That realization brings certain insights.
One is that the players’ moves are governed by their
respective endgames, not ours. Another is that, as a mere
piece, our eventual fate is incidental to the real players and
we can well be sacrificed to further a particular player’s
strategic goals.
Accordingly, our country’s decision makers ought to understand that our interests get advanced only if -- and only for as long as -- these are aligned with at least one player’s own interests. While our decision makers seem cognizant of this and, as a result, appear to be trying to align the interests of the US with ours and bank on our so-called "mutual defense treaty" to gain some leverage for our territorial and maritime claims in the disputed area, it is not altogether clear, to me at least, if they are operating with a realistic understanding of American strategic interests. If they were, they should realize that American economic interests are not served by a shooting conflict with China -- its biggest creditor and its biggest supplier of its consumer goods -- and that the US responding to our invocation of the said mutual defense pact is therefore an option that is completely off the board.
Our decision makers can, however, take comfort in the fact that neither is it in China’s economic interests to engage in a war with the US -- its biggest external debtor and the biggest market for its manufactured goods -- and that China may actually care about not getting on the US’ bad side and provoking economic sanctions from the US and its allies. After all, the Chinese leadership’s most compelling priority at present is finding a way of economically lifting the over 500 million Chinese still mired in poverty.

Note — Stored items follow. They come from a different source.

Lemma collect_loop_succeeded_run completed : forall results errors,
  Forall succeeded completed ->
  collect_all completed (results, errors)
  = (flat_map (fun fc => adds_of (scanned_pairs fc)) completed,
     Ok (results ++ flat_map (fun fc => res_of (scanned_pairs fc)) completed,
         errors)).
Proof.
  induction completed as [|fc completed IH]; intros results errors Hall.
  - cbn. rewrite app_nil_r. reflexivity.
  - inversion Hall as [|? ? Hfc Hrest]; subst.
    unfold collect_all. cbn [collect_loop]. fold collect_one collect_all.
    rewrite (collect_future_succeeded_run fc results errors Hfc), io_bind_ok.
    rewrite (IH _ _ Hrest). cbn [fst snd flat_map].
    rewrite <- app_assoc. reflexivity.
Qed.

(** A turn of the loop that ends normally leaves the error list as it
    was. *)
Lemma collect_future_keeps_errors fc results errors results' errors' :
  outcome (collect_one fc (results, errors)) = Ok (results', errors') ->
  errors' = errors.
Proof.
  destruct fc as [fut chunk]. destruct fut as [exc | r].
  - unfold collect_one. rewrite collect_future_raised. discriminate.
  - unfold collect_one, collect_future.
    destruct (negb (success r)).
    + destruct r as [d|m]; [|discriminate].
      rewrite outcome_bind.
      destruct (outcome (handle_scan_chunk_error _ _ _ _ _ d chunk));
        [|discriminate].
      cbn. intro H. injection H as _ <-. reflexivity.
    + destruct r as [d|m]; [discriminate|].
      rewrite collect_scanned_run, io_bind_ok. cbn.
      intro H. injection H as _ <-. reflexivity.
Qed.

Lemma collect_loop_keeps_errors completed : forall results errors results' errors',
  outcome (collect_all completed (results, errors)) = Ok (results', errors') ->
  errors' = errors.
Proof.
  induction completed as [|fc completed IH]; intros results errors results' errors'.
  - cbn. intro H. injection H as _ <-. reflexivity.
  - unfold collect_all. cbn [collect_loop]. fold collect_one collect_all.
    rewrite outcome_bind.
    destruct (outcome (collect_one fc (results, errors))) as [[r1 e1]|e] eqn:E;
      [|discriminate].
    intro H. apply IH in H. apply collect_future_keeps_errors in E. congruence.
Qed.

End CollectorFacts.

Section CollectorFacts2.

Variable literal_eval : str -> result pyvalue.
Variable py_str : pyvalue -> str.
Variable detail_str : Detail -> str.
Variable format_filename : str -> str.
Variable pluralize : str -> nat -> str.
Variable remove_ignored_from_result : ScanResult -> ScanResult.
Variable remove_results_from_ignore_detectors : ScanResult -> ScanResult.

Let collect_one :=
  collect_future literal_eval py_str detail_str format_filename pluralize
    remove_ignored_from_result remove_results_from_ignore_detectors.
Let collect_all :=
  collect_loop literal_eval py_str detail_str format_filename pluralize
    remove_ignored_from_result remove_results_from_ignore_detectors.
Let res_of :=
  batch_results remove_ignored_from_result remove_results_from_ignore_detectors.

Lemma batch_results_origin pairs r :
  In r (res_of pairs) ->
  exists p, In p pairs /\ result_of_file r (fst p).
Proof.
  unfold res_of, batch_results. rewrite in_flat_map.
  intros [p [Hp Hr]]. exists p. split; [exact Hp|].
  cbn zeta in Hr.
  destruct (has_policy_breaks _) eqn:E; [|contradiction].
  destruct Hr as [<-|[]]. repeat split. exact E.
Qed.

Lemma collect_future_origin fc results errors results' errors' :
  outcome (collect_one fc (results, errors)) = Ok (results', errors') ->
  forall r, In r results' ->
    In r results \/ exists file, In file (snd fc) /\ result_of_file r file.
Proof.
  destruct fc as [fut chunk]. destruct fut as [exc | resp].
  - unfold collect_one. rewrite collect_future_raised. discriminate.
  - unfold collect_one, collect_future.
    destruct (negb (success resp)).
    + destruct resp as [d|m]; [|discriminate].
      rewrite outcome_bind.
      destruct (outcome (handle_scan_chunk_error _ _ _ _ _ d chunk));
        [|discriminate].
      cbn. intro H. injection H as <- _. intros r Hr. left. exact Hr.
    + destruct resp as [d|m]; [discriminate|].
      rewrite collect_scanned_run, io_bind_ok. cbn [outcome snd io_ret].
      intro H. injection H as <- _. intros r Hr.
      apply in_app_or in Hr. destruct Hr as [Hr|Hr]; [left; exact Hr|].
      right. apply batch_results_origin in Hr. destruct Hr as [p [Hp Hr]].
      exists (fst p). split; [|exact Hr].
      destruct p as [file scanned]. eapply in_combine_l, Hp.
Qed.

Lemma collect_loop_origin completed : forall results errors results' errors',
  outcome (collect_all completed (results, errors)) = Ok (results', errors') ->
  forall r, In r results' ->
    In r results \/
    exists fc file, In fc completed /\ In file (snd fc) /\ result_of_file r file.
Proof.
  induction completed as [|fc completed IH]; intros results errors results' errors'.
  - cbn. intro H. injection H as <- _. intros r Hr. left. exact Hr.
  - unfold collect_all. cbn [collect_loop]. fold collect_one collect_all.
    rewrite outcome_bind.
    destruct (outcome (collect_one fc (results, errors))) as [[r1 e1]|e] eqn:E;
      [|discriminate].
    intros H r Hr. destruct (IH _ _ _ _ H r Hr) as [Hr1 | [fc' [file (Hfc & Hf & Ho)]]].
    + destruct (collect_future_origin _ _ _ _ _ E r Hr1) as [Hr0 | [file [Hf Ho]]].
      * left. exact Hr0.
      * right. exists fc, file.
        split; [left; reflexivity | split; [exact Hf | exact Ho]].
    + right. exists fc', file.
      split; [right; exact Hfc | split; [exact Hf | exact Ho]].
Qed.
(** A foot section with a row of five cells. *)
Definition foot_section : HtmlElement :=
  node "tfoot"
    [node "tr" [leaf "td" ∅ 0; leaf "td" ∅ 1; leaf "td" ∅ 2;
                leaf "td" ∅ 3; leaf "td" ∅ 4]].

(** An item of an unordered list whose list asks for Roman numerals. *)
Definition unordered_item : HtmlElement :=
  item {["value" := "7"]} [] 2 None
    (placed "ul" ∅ [{["listStyleType" := "lower-roman"]}] 0 [] None None).

(** An ordered item whose marker image is named none.png. *)
Definition none_image_item : HtmlElement :=
  item ∅ [{["listStyleType" := "url(none.png)"]}] 0 None (ol ∅ []).

(** An item whose list style names a position and an image in quotes. *)
Definition image_item : HtmlElement :=
  item ∅ [{["listStyle" := "inside url('dot.png') square"]}] 0 None (ol ∅ []).

(** The second item of an upper-alpha list, with value 5. *)
Definition upper_alpha_item : HtmlElement :=
  item {["value" := "5"]} [] 1 None
    (ol ∅ [{["listStyleType" := "upper-alpha"]}]).

End Samples.

(** ** Properties *)

Import Js Dom Renderers Spec Samples.

(** *** Strings *)

Lemma append_nil_l (s : string) : "" +:+ s = s.
Proof. reflexivity. Qed.

Lemma append_cons (c : ascii) (s t : string) :
  String c s +:+ t = String c (s +:+ t).
Proof. reflexivity. Qed.

Lemma append_nil_r (s : string) : s +:+ "" = s.
Proof.
  induction s as [|c s IH]; [reflexivity|].
  now rewrite append_cons, IH.
Qed.

Lemma append_assoc (a b c : string) : (a +:+ b) +:+ c = a +:+ (b +:+ c).
Proof.
  induction a as [|x a IH]; [reflexivity|].
  now rewrite !append_cons, IH.
Qed.

(** *** The built-ins on sample inputs *)

Section Builtins.

Example parseInt_samples :
  parseInt (Some "  -12px") = Some (-12)
  /\ parseInt (Some "0x10") = Some 0
  /\ parseInt (Some "3.9") = Some 3
  /\ parseInt (Some "+7") = Some 7
  /\ parseInt (Some "px") = None
  /\ parseInt (Some "") = None
  /\ parseInt (Some "-") = None
  /\ parseInt None = None.
Proof. repeat split; reflexivity. Qed.

Example match_parens_samples :
  strip_quotes <$> match_parens "url('a.png')" = Some "a.png"
  /\ match_parens "url(icon.png)" = Some "icon.png"
  /\ match_parens "f(a(b)c)" = Some "a(b"
  /\ match_parens "url(icon.png" = None.
Proof. repeat split; reflexivity. Qed.

Example toFixed_samples :
  toFixed 5 (fdiv (ofZ 100) (ofZ 3)) = "33.33333"
  /\ toFixed 5 (fdiv (ofZ 100) (ofZ 1)) = "100.00000"
  /\ toFixed 5 (fmul (ofZ 2) (fdiv (ofZ 100) (ofZ 3))) = "66.66667"
  /\ toFixed 5 (fmul (ofZ (-3)) (fdiv (ofZ 100) (ofZ 7))) = "-42.85714"
  /\ toFixed 5 (fdiv (ofZ 100) (ofZ 32000)) = "0.00313"
  /\ toFixed 5 (fdiv (ofZ (-100)) (ofZ (10 ^ 11))) = "-0.00000"
  /\ toFixed 5 (fdiv (ofZ 100) (ofZ 0)) = "Infinity"
  /\ toFixed 5 (ofZ (10 ^ 21)) = "1e+21"
  /\ toFixed 5 (ofZ (2 ^ 70)) = "1.1805916207174113e+21".
Proof. repeat split; vm_compute; reflexivity. Qed.

(** The integer that [toFixed] prints is the scaled value when that is
    an integer, and otherwise the integer nearest to it, the larger of
    the two on a tie. *)
Lemma nearest_scaled_exact (f : Z) (m : positive) (e : Z) :
  0 <= e -> nearest_scaled f m e = Z.pos m * 2 ^ e * 10 ^ f.
Proof.
  intros He. unfold nearest_scaled.
  now destruct (Z.leb_spec 0 e); [|lia].
Qed.

Lemma nearest_scaled_nearest (f : Z) (m : positive) (e : Z) :
  e < 0 ->
  - 2 ^ (- e)
  < 2 * (nearest_scaled f m e * 2 ^ (- e) - Z.pos m * 10 ^ f)
  <= 2 ^ (- e).
Proof.
  intros He. unfold nearest_scaled.
  destruct (Z.leb_spec 0 e); [lia|].
  replace (1 - e) with (Z.succ (- e)) by lia.
  rewrite Z.pow_succ_r by lia.
  assert (0 < 2 ^ (- e)) as Hpos by (apply Z.pow_pos_nonneg; lia).
  set (D := 2 ^ (- e)) in *. set (X := Z.pos m * 10 ^ f).
  replace (2 * Z.pos m * 10 ^ f) with (2 * X) by (unfold X; lia).
  pose proof (Z.div_mod (2 * X + D) (2 * D) ltac:(lia)) as Hdiv.
  pose proof (Z.mod_pos_bound (2 * X + D) (2 * D) ltac:(lia)) as Hmod.
  nia.
Qed.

As its economic power in the world increases, it is understandable that China would flex its muscles and become increasingly aggressive in enforcing what it sees as its "core interests." This is what is happening in the waters south of mainland China as Chinese leaders begin to realize that their current economic and military might already allows them to unilaterally impose their will on the much weaker countries -- Vietnam, the Philippines, and Malaysia -- who also lay claim to various parts of the territory they want. Having been, historically, subjected to humiliation by the great powers when it was weak, China is fully conscious of the fact that, in geopolitics, might is usually right.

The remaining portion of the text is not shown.